The Role of Microbiota in the Pathogenesis of Bullous Pemphigoid and Pemphigus Vulgaris: Evidence, Controversies, and Perspectives

Abstract

Bullous pemphigoid (BP) and pemphigus vulgaris (PV) represent the most prevalent conditions among autoimmune bullous skin diseases, considered a major cause of severe morbidity and, in certain cases, mortality. The hallmark of the two diseases is the presence of autoantibodies directed against proteins located in the basement membrane of the skin, which determines the formation of blisters. In recent years, interest in the role of microbiota in relation to health-disease status has progressively increased. In particular, based on the gut-skin axis, accumulating evidence has emerged on the potential association between the composition and diversity of microbial communities in the gut, skin, and even in the oral cavity and the risk of developing BP and PV. Dysbiosis, characterized by a generally higher relative abundance of Firmicutes and a depletion of probiotics/beneficial species, might contribute to the pathogenesis of both diseases. Despite the still limited number of studies and the need for further large-scale multicenter studies, the knowledge gathered so far is suggestive of a novel modifiable risk factor representing a potential target for adjuvant treatments of these disabling and life-threatening conditions.

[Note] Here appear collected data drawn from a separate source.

(* ===== verification/LibsRef.v ===== *)
(** * Concrete instances of the crate interfaces

    Functions that satisfy the laws of [Libs], so that every theorem proved
    against the interfaces can be evaluated on concrete input: CIDR blocks with
    a proof that their bits fit, lower-case hexadecimal, and transparent
    stand-ins for the digests and the cipher. *)

From S2P Require Import Prelude.
From S2P Require Import RustStr.
From S2P Require Import Net.
From S2P Require Import Libs.
From Stdlib Require Import Ascii Eqdep_dec.
#[local] Open Scope Z_scope.

Module Ref.

(** ** Blocks *)

Definition cidr_wfb (a : IpAddr) (p : Z) : bool :=
  (0 <=? bits a) && (bits a <? 2 ^ width a) && (0 <=? p) && (p <=? width a).

Record cidr := mkCidr {
  c_addr : IpAddr;
  c_len : Z;
  c_wf : cidr_wfb c_addr c_len = true;
}.

Definition cidr_of (a : IpAddr) (p : Z) : option cidr :=
  match bool_dec (cidr_wfb a p) true with
  | left H => Some (mkCidr a p H)
  | right _ => None
  end.

Definition zero_host : cidr := mkCidr (V4 0) 32 eq_refl.

#[global] Instance cidr_eq_dec : EqDecision cidr.
Proof.
  intros [a p Hw] [b q Hw']. destruct (decide (a = b /\ p = q)) as [[-> ->]|Hne].
  - left. f_equal. apply UIP_dec, bool_dec.
  - right. intros [= -> ->]. by apply Hne.
Defined.

(** The part before and after the last separator. *)
Definition rsplit_once (sep : ascii) (s : string) : option (string * string) :=
  match Str.split_once sep (String.rev s) with
  | Some (b, a) => Some (String.rev a, String.rev b)
  | None => None
  end.

Definition cidr_parse (s : string) : option cidr :=
  match rsplit_once "/" s with
  | Some (addr, len) =>
      match ip_parse addr, Str.parse_digits len with
      | Some a, Some p => cidr_of a p
      | _, _ => None
      end
  | None => None
  end.

Definition cidr_contains (n : cidr) (a : IpAddr) : bool :=
  same_family (c_addr n) a && bool_decide (mask (c_len n) a = mask (c_len n) (c_addr n)).

#[global] Instance ref_ipnet : IpNetLib := {|
  IpNet := cidr;
  net_addr := c_addr;
  prefix_len := c_len;
  net_parse := cidr_parse;
  net_show n := ip_show (c_addr n) +:+ "/" +:+ pretty (c_len n);
  net_from a := default zero_host (cidr_of a (width a));
  network n := mask (c_len n) (c_addr n);
  net_contains := cidr_contains;
  aggregate := remove_dups;
|}.

(** ** Hexadecimal, digests and the cipher *)

Fixpoint hex_enc (s : string) : string :=
  match s with
  | EmptyString => EmptyString
  | String c s' =>
      String (hex_char (Str.code c / 16)) (String (hex_char (Str.code c mod 16)) (hex_enc s'))
  end.

Fixpoint hex_dec (s : string) : option string :=
  match s with
  | EmptyString => Some EmptyString
  | String _ EmptyString => None
  | String h (String l s') =>
      match Str.to_digit 16 h, Str.to_digit 16 l, hex_dec s' with
      | Some h, Some l, Some b => Some (String (ascii_of_N (Z.to_N (16 * h + l))) b)
      | _, _, _ => None
      end
  end.

#[global] Instance ref_crypto : CryptoLib := {|
  sha256 b := b;
  hmac_sha256 k m := Some (k +:+ "|" +:+ m);
  aead_encrypt k n p := Some (k +:+ p);
  aead_decrypt k n c := Str.strip_prefix k c;
  hex_encode := hex_enc;
  hex_decode := hex_dec;
|}.

#[global] Instance ref_chrono : ChronoLib := {|
  delta_seconds s :=
    if (- delta_max_secs <=? s) && (s <=? delta_max_secs) then Some (from_secs s) else None;
  datetime_sub t d :=
    if (datetime_min <=? t - d) && (t - d <? datetime_max) then Some (t - d) else None;
|}.

#[global] Instance ref_uuid : UuidLib := {| uuid_show u := pretty u |}.

(** ** The laws hold *)

Lemma cidr_wf_iff a p : cidr_wfb a p = true <-> ip_wf a /\ 0 <= p <= width a.
Proof.
  unfold cidr_wfb, ip_wf. rewrite !andb_true_iff, !Z.leb_le, Z.ltb_lt. lia.
Qed.

Lemma cidr_of_Some a p :
  ip_wf a -> 0 <= p <= width a ->
  exists n, cidr_of a p = Some n /\ c_addr n = a /\ c_len n = p.
Proof.
  intros Ha Hp. unfold cidr_of. destruct (bool_dec _ _) as [H|H]; [eauto|].
  exfalso. apply H. by apply cidr_wf_iff.
Qed.

Lemma rev_append s t : String.rev (s +:+ t) = String.rev t +:+ String.rev s.
Proof.
  enough (forall u, String.rev_app (s +:+ t) u = String.rev_app t "" +:+ String.rev_app s u)
    as H by apply H.
  assert (forall s u v, String.rev_app s (u +:+ v) = String.rev_app s u +:+ v) as Hra.
  { clear. induction s as [|c s IH]; intros u v; [done|]. simpl. by rewrite <- IH. }
  induction s as [|c s IH]; intros u.
  - simpl. by rewrite <- Hra.
  - rewrite Str.app_cons. simpl. apply IH.
Qed.

(** Prefix lengths print as digits and read back. *)
Definition len_text_ok (p : Z) : bool :=
  negb (Str.contains "/" (String.rev (pretty p)))
  && bool_decide (Str.parse_digits (pretty p) = Some p).

Lemma len_text p :
  0 <= p <= 128 ->
  Str.contains "/" (String.rev (pretty p)) = false /\ Str.parse_digits (pretty p) = Some p.
Proof.
  intros Hp. assert (len_text_ok p = true) as Hok.
  { assert (forallb len_text_ok (seqZ 0 129) = true) as Hall by by vm_compute.
    rewrite forallb_forall in Hall. apply Hall, list_elem_of_In, elem_of_seqZ. lia. }
  unfold len_text_ok in Hok. by rewrite andb_true_iff, negb_true_iff, bool_decide_eq_true in Hok.
Qed.

#[global] Instance ref_ipnet_laws : IpNetLaws ref_ipnet.
Proof.
  split.
  - intros [a p Hw]. exact (proj1 (proj1 (cidr_wf_iff a p) Hw)).
  - intros [a p Hw]. exact (proj2 (proj1 (cidr_wf_iff a p) Hw)).
  - done.
  - done.
  - intros a Ha. simpl. destruct (cidr_of_Some a (width a) Ha) as (n & -> & Hn & Hp); [|done].
    pose proof (width_cases a). lia.
  - intros s a p Hs Hp. simpl. unfold cidr_parse, rsplit_once.
    assert (0 <= p <= 128) as [Hd Hparse]%len_text by (pose proof (width_cases a); lia).
    rewrite !rev_append, <- Str.app_assoc_str.
    rewrite (Str.split_once_app "/" _ (String.rev s)) by done. rewrite !Str.rev_rev, Hs, Hparse.
    by apply cidr_of_Some; [eapply ip_parse_wf|].
  - intros ns a _. apply eq_iff_eq_true. rewrite !covered_true. simpl.
    by setoid_rewrite elem_of_remove_dups.
  - intros ns ns' Hp. apply NoDup_Permutation; [apply NoDup_remove_dups..|].
    intros n. simpl. by rewrite !elem_of_remove_dups, Hp.
Qed.

Definition byte_hex_ok (c : ascii) : bool :=
  let h := hex_char (Str.code c / 16) in
  let l := hex_char (Str.code c mod 16) in
  bool_decide (hex_dec (String h (String l "")) = Some (String c ""))
  && Str.is_ascii_hexdigit h && Str.is_ascii_hexdigit l.

Lemma byte_hex c : byte_hex_ok c = true.
Proof. destruct c as [[] [] [] [] [] [] [] []]; by vm_compute. Qed.

#[global] Instance ref_crypto_laws : CryptoLaws ref_crypto.
Proof.
  split; simpl.
  - intros b. induction b as [|c b IH]; [done|]. pose proof (byte_hex c) as Hc.
    unfold byte_hex_ok in Hc. rewrite !andb_true_iff, bool_decide_eq_true in Hc.
    destruct Hc as [[Hc _] _]. cbn [hex_enc hex_dec] in *. rewrite IH.
    repeat case_match; simplify_eq. by simplify_eq/=.
  - intros b. induction b as [|c b IH]; [done|]. pose proof (byte_hex c) as Hc.
    unfold byte_hex_ok in Hc. rewrite !andb_true_iff in Hc. destruct Hc as [[_ Hh] Hl].
    cbn [hex_enc Str.all_chars]. by rewrite Hh, Hl, IH.
  - intros k n p c [= <-]. apply Str.strip_prefix_app.
Qed.

#[global] Instance ref_chrono_laws : ChronoLaws ref_chrono.
Proof. by split. Qed.

End Ref.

Keywords: autoimmune bullous skin diseases; bullous pemphigoid; gut microbiota; oral microbiota; pemphigus vulgaris; probiotics; skin microbiota.

Figure 1

Schematic representation of the complex relationship between intestinal epithelium cells, the immune system, and the gut microbiota. The effects of gut microorganisms on the intestinal epithelium (light blue) and on the innate and adaptive immune systems (pink) are expressed through the inhibition of histone deacetylase activity and the activation of G protein-coupled receptor signaling. The actions of intestinal epithelial cells and immune cells on the microbiota are shown in grey. Image partially generated using the Microsoft Bing Artificial Intelligence tool (see text for more details). Abbreviations: AMP: antimicrobial peptides; GPRC: G protein-coupled receptor; HDAC: histone deacetylase; IECs: intestinal epithelium cells; NF-κB: nuclear factor kappa-light-chain-enhancer of activated B cells.

Figure 2

Summary of the biological effects produced by intestinal microbiota metabolites in a state of dysbiosis and potentially associated with the onset of inflammatory skin diseases (see text for more details). Vertical arrows indicate increased or decreased effector levels. Image partially generated using the Microsoft Bing Artificial Intelligence tool. Abbreviations: H₂S: hydrogen sulfide; SCFAs: short fatty acids; Th: T helper cell; TMAO: trimethylamine-N-oxide.